(Collected data)
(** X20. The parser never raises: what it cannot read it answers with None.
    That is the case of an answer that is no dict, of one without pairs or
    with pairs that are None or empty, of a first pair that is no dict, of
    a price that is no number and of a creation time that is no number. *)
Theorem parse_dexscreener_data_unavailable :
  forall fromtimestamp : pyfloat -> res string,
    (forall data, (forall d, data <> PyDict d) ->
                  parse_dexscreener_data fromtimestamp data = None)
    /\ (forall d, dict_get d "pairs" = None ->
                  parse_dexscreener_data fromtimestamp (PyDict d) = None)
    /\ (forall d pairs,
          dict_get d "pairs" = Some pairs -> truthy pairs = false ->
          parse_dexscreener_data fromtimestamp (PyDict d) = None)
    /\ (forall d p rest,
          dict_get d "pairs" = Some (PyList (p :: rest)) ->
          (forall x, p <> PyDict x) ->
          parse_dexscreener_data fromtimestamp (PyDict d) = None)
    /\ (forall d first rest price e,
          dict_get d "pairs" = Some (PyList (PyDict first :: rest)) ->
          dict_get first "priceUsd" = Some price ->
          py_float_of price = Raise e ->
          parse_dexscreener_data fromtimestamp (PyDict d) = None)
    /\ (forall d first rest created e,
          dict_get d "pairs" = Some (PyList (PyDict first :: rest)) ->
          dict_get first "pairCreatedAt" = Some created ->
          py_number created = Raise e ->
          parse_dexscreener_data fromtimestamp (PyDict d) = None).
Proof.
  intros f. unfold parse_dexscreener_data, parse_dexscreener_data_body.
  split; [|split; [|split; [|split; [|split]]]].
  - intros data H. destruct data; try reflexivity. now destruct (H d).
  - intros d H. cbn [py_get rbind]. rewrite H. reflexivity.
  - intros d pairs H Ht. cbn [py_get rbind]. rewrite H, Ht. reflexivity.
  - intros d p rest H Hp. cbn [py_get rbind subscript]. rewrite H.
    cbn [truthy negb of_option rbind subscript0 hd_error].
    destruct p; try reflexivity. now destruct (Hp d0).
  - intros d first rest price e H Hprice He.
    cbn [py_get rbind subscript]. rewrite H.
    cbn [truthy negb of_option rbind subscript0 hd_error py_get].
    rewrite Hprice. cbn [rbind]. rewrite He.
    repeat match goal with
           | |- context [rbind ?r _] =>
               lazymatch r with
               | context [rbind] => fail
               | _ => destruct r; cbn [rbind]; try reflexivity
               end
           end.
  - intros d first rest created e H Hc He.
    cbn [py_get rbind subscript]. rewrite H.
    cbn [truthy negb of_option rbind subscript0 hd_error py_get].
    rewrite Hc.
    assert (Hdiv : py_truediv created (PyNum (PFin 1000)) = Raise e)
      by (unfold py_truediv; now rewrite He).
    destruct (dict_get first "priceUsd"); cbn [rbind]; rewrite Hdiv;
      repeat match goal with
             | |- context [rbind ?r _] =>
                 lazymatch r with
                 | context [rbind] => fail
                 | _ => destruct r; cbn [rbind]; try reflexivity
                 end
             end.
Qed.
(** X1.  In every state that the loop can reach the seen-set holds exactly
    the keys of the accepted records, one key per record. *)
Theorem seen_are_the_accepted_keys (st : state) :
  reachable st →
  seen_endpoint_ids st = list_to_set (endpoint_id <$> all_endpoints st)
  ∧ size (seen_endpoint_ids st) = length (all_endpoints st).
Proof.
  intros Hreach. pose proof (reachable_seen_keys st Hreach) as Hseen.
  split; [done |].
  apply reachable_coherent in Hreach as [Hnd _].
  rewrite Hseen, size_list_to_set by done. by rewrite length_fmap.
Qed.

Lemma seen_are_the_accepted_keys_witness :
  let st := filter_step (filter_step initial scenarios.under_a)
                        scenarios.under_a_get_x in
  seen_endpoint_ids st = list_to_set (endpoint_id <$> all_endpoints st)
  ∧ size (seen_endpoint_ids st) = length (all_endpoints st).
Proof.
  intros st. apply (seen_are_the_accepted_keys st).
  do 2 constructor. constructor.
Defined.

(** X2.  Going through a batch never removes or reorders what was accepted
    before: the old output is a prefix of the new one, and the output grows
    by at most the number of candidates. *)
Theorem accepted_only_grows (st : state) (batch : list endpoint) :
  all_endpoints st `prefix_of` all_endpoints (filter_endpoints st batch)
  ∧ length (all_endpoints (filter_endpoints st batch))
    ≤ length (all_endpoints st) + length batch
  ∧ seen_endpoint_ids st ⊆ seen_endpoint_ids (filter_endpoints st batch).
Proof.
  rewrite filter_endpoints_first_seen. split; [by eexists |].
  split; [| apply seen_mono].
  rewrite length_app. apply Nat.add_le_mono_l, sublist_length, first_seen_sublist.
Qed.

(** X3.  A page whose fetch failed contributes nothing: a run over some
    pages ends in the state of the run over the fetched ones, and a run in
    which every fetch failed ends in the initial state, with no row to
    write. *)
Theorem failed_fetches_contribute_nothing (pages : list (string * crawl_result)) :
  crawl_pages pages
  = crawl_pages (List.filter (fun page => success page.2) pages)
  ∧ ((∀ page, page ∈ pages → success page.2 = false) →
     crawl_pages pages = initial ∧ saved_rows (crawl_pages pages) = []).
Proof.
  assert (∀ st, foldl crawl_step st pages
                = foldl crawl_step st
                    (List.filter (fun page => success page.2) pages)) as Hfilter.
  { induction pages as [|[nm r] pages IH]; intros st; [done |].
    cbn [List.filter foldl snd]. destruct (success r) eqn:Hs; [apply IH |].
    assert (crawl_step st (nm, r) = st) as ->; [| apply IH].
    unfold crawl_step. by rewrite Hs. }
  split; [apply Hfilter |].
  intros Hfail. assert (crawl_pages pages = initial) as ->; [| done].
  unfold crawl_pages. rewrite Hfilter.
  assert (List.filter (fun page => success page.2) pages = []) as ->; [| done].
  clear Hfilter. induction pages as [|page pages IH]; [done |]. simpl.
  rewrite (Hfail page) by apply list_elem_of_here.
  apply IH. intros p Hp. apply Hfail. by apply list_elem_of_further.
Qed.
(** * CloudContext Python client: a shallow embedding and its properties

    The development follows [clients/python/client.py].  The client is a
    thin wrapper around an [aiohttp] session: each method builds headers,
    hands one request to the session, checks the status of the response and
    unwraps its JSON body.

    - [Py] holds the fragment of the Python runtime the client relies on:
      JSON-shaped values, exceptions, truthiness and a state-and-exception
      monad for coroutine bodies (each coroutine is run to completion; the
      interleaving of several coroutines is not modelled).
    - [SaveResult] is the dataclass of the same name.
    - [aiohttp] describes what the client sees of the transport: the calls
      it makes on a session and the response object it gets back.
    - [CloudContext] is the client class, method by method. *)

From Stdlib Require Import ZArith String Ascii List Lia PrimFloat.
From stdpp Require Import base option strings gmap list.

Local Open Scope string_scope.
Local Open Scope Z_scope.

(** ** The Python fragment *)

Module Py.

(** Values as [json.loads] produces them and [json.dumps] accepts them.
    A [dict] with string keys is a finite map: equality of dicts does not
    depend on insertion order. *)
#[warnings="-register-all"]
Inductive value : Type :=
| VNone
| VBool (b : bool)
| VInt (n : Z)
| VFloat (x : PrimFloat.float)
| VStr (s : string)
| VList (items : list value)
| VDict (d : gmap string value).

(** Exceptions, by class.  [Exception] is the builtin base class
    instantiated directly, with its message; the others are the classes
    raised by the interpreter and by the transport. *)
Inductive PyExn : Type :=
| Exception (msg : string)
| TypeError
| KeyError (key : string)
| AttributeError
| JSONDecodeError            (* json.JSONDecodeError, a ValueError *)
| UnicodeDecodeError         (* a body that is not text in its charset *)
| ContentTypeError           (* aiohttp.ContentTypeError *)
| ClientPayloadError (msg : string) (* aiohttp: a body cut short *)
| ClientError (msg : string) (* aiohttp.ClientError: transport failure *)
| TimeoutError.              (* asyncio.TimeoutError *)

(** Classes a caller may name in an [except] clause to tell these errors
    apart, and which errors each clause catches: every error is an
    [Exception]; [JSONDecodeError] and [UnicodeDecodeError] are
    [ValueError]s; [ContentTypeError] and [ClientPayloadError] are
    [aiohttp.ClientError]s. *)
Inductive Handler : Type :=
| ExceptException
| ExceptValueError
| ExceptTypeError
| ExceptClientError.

## Assignment
All that is wanted is a faithful reproduction of the line above with "its charset *)", the line with "transport failure *)", and every line in between.

## Solution to this problem
| UnicodeDecodeError         (* a body that is not text in its charset *)
| ContentTypeError           (* aiohttp.ContentTypeError *)
| ClientPayloadError (msg : string) (* aiohttp: a body cut short *)
| ClientError (msg : string) (* aiohttp.ClientError: transport failure *)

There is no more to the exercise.